The CCR4-NOT complex plays a central role in the regulation of gene expression and degradation of messenger RNAs. The multisubunit complex assembles on the NOT1 protein, which acts as a 'scaffold' and is highly conserved in eukaryotes. NOT1 consists of a series of helical domains that serve as docking sites for other CCR4-NOT subunits. We describe a crystal structure of a connector domain of NOT1 from the thermophilic fungus Chaetomium thermophilum (Ct). Comparative structural analysis indicates that this domain adopts a MIF4G-like fold and we have termed it the MIF4G-C domain.

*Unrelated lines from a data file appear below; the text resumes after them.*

(** C6, amended: normalization replaces every backslash-n by a newline,
    then every backslash-t by a tab, then every backslash-quote by a
    quote, and then trims white space from both ends; no backslash-n and
    no backslash-t is left in the result, and the result neither starts
    nor ends with white space.  (Nothing is said about backslash-quote.) *)
Theorem cleanCode_normalizes s :
  cleanCode s
  = trim (replace_pair backslash double_quote [double_quote]
            (replace_pair backslash letter_t [tab]
               (replace_pair backslash letter_n [newline] s)))
  /\ occurs backslash letter_n (cleanCode s) = false
  /\ occurs backslash letter_t (cleanCode s) = false
  /\ (forall u, head (cleanCode s) = Some u -> is_whitespace u = false)
  /\ (forall u, last (cleanCode s) = Some u -> is_whitespace u = false)
  /\ exists pre post,
       replace_pair backslash double_quote [double_quote]
         (replace_pair backslash letter_t [tab]
            (replace_pair backslash letter_n [newline] s))
       = pre ++ cleanCode s ++ post
       /\ Forall (fun u => is_whitespace u = true) pre
       /\ Forall (fun u => is_whitespace u = true) post.
Proof.
  split; [done|]. unfold cleanCode.
  split; [|split; [|split; [|split]]].
  - apply occurs_trim.
    do 2 (apply replace_pair_no_new; [done..|]).
    by apply replace_pair_no_residual.
  - apply occurs_trim. apply replace_pair_no_new; [done..|].
    by apply replace_pair_no_residual.
  - intros u Hu. unfold trim in Hu.
    rewrite trimEnd_head in Hu by (by intros E; rewrite E in Hu).
    by eapply trimStart_head.
  - intros u. apply trimEnd_last.
  - set (t := replace_pair _ _ _ _).
    destruct (trimStart_suffix t) as (pre & E & F).
    destruct (trimEnd_prefix (trimStart t)) as (post & E' & F').
    exists pre, post. unfold trim. by rewrite <- E', <- E.
Qed.

(* ===================================================================== *)
(** * The statements at concrete inputs *)
(* ===================================================================== *)

Lemma sample_request_validated : validated sample_request.
Proof. by split. Defined.

Lemma run_eta env req w :
  handler env req w
  = ((handler env req w).1.1, (handler env req w).1.2, (handler env req w).2).
Proof. by destruct (handler env req w) as [[? ?] ?]. Defined.

(** The sample request served twice, five seconds apart. *)
Lemma repeated_request_served_from_cache_witness :
  exists p code r2,
    prompt sample_request = Some p
    /\ field "code"
         (handler (healthy (generated (js "print(1)"))) sample_request
            empty_world).1.1
       = Some (VStr code)
    /\ redis warm_world !! key_of sample_request p
       = Some {| value := toWellFormed code;
                 expiresAt := clock warm_world + CONFIG_cacheTTL * 1000 |}
    /\ handler (healthy without_code) sample_request (tick 5000 warm_world)
       = (r2, tick 5000 warm_world, [EvGet (key_of sample_request p)])
    /\ http_status r2 = 200
    /\ field "status" r2 = Some (VBool true)
    /\ field "cached" r2 = Some (VBool true)
    /\ field "code" r2 = Some (VStr (toWellFormed code))
    /\ (well_formed code = true ->
        field "code" r2
        = field "code"
            (handler (healthy (generated (js "print(1)"))) sample_request
               empty_world).1.1).
Proof.
  apply (repeated_request_served_from_cache
           (healthy (generated (js "print(1)"))) (healthy without_code)
           sample_request empty_world _ warm_world _ 5000
           (run_eta _ _ _)).
  - vm_compute. reflexivity.
  - by_computation.
  - reflexivity.
  - vm_compute. reflexivity.
Defined.

Lemma cache_hit_leaves_cache_unchanged_witness :
  (handler (healthy without_code) sample_request (tick 5000 warm_world)).1.2
  = tick 5000 warm_world
  /\ Forall (fun e => wrote_cache e = false /\ posted e = false)
       (handler (healthy without_code) sample_request
          (tick 5000 warm_world)).2.
Proof.
  apply (cache_hit_leaves_cache_unchanged
           (healthy without_code) sample_request (tick 5000 warm_world)
           _ _ _ (run_eta _ _ _)).
  vm_compute. reflexivity.
Defined.

Lemma cache_hit_response_omits_model_and_language_witness :
  let r :=
    (handler (healthy without_code) sample_request
       (tick 5000 warm_world)).1.1 in
  http_status r = 200
  /\ field "status" r = Some (VBool true)
  /\ is_Some (field "code" r)
  /\ field "model" r = None
  /\ field "language" r = None.
Proof.
  apply (cache_hit_response_omits_model_and_language
           (healthy without_code) sample_request (tick 5000 warm_world)
           _ _ _ (run_eta _ _ _)).
  vm_compute. reflexivity.
Defined.

Lemma empty_result_gets_placeholder_and_is_not_cached_witness :
  exists resp w1 tr,
    handler (healthy (generated blank_code)) sample_request empty_world
    = (resp, w1, tr)
    /\ http_status resp = 200
    /\ field "status" resp = Some (VBool true)
    /\ field "code" resp = Some (VStr (js "No code generated."))
    /\ redis w1 = redis empty_world
    /\ Forall (fun e => wrote_cache e = false) tr.
Proof.
  apply (empty_result_gets_placeholder_and_is_not_cached
           (healthy (generated blank_code)) sample_request empty_world
           (js "sum of a list") 1200
           {| status := 200; data := generated blank_code |} blank_code
           sample_request_validated).
  - reflexivity.
  - reflexivity.
  - vm_compute. reflexivity.
  - reflexivity.
  - simpl. lia.
  - reflexivity.
  - reflexivity.
Defined.

Lemma prompt_is_not_validated_witness :
  exists r w1 tr,
    handler (healthy (generated (js "print(1)"))) empty_prompt_request
      empty_world
    = (r, w1,
       EvGet (js "codegen:" ++ model_of empty_prompt_request ++ js ":"
              ++ language_of empty_prompt_request ++ js ":")
       :: EvPost (request_of empty_prompt_request) :: tr)
    /\ http_status r <> 400.
Proof.
  apply (proj2 (proj1 (prompt_is_not_validated
                         (healthy (generated (js "print(1)")))
                         empty_prompt_request empty_world
                         (conj eq_refl eq_refl))
                  eq_refl)).
  - reflexivity.
  - vm_compute. reflexivity.
Defined.

Lemma cache_failure_aborts_request_witness :
  handler cache_down sample_request empty_world
  = (on_error redis_down, empty_world,
     [EvGet (key_of sample_request (js "sum of a list"))])
  /\ http_status (on_error redis_down) = 500
  /\ field "status" (on_error redis_down) = Some (VBool false).
Proof.
  apply (proj1 (cache_failure_aborts_request
                  cache_down sample_request empty_world
                  (js "sum of a list") sample_request_validated eq_refl)).
  reflexivity.
Defined.



(* ===================================================================== *)
(** * Further properties of the handler and its parts *)
(* ===================================================================== *)

(** ** What a run leaves behind *)

Lemma axios_post_clock env u w x w1 tr :
  axios_post env u w = (x, w1, tr) -> clock w <= clock w1.
Proof.
  unfold axios_post. intros H. repeat case_match; simplify_eq/=; lia.
Qed.


(** The world after a run: the clock has not gone back, and the store is
    the old one, or the old one with the entry of this request written
    by a 200 response of the miss path. *)
Lemma run_effect env req w r w1 tr :
  Run env req w (r, w1, tr) ->
  clock w <= clock w1
  /\ (redis w1 = redis w
      \/ exists p v,
           prompt req = Some p /\ v <> [] /\ http_status r = 200
           /\ field "cached" r = Some (VBool false)
           /\ field "code" r = Some (VStr v)
           /\ redis w1
              = <[key_of req p :=
                    {| value := toWellFormed v;
                       expiresAt := clock w1 + CONFIG_cacheTTL * 1000 |}]>
                  (redis w)).
Proof.
  intros R. inversion R; subst;
    try match goal with
        | Ha : axios_post _ _ _ = _ |- _ =>
            pose proof (axios_post_clock _ _ _ _ _ _ Ha) as Hclock;
            pose proof (axios_post_events _ _ _ _ _ _ Ha) as [_ Hredis]
        end;
    (split; [cbn [store clock]; lia|]); try (by left).
  right.
  match goal with
  | |- context [miss_response ?c ?e ?m ?l] =>
      destruct (miss_response_fields c e m l) as (E0&_&E2&_&_&E5)
  end.
  rewrite bool_decide_eq_false_2 in E2 by done.
  eexists _, _. repeat split; try done.
  unfold store. cbn [redis clock]. by rewrite Hredis, key_of_read_back.
Qed.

Solution scattering studies indicate that the human MIF4G-C domain likely adopts a very similar fold to the Ct MIF4G-C. MIF4G domains have been described to mediate interactions with DEAD-box helicases such as DDX6. However, comparison of the interfaces of the MIF4G-C with the MIF4G domain of NOT1 that interacts with DDX6 reveals key structural differences that explain why the MIF4G-C does not bind DDX6. We further show that the human MIF4G-C does not interact stably with other subunits of the CCR4-NOT complex. The structural conservation of the MIF4G-C domain suggests that it may have an important but presently undefined role in the CCR4-NOT complex.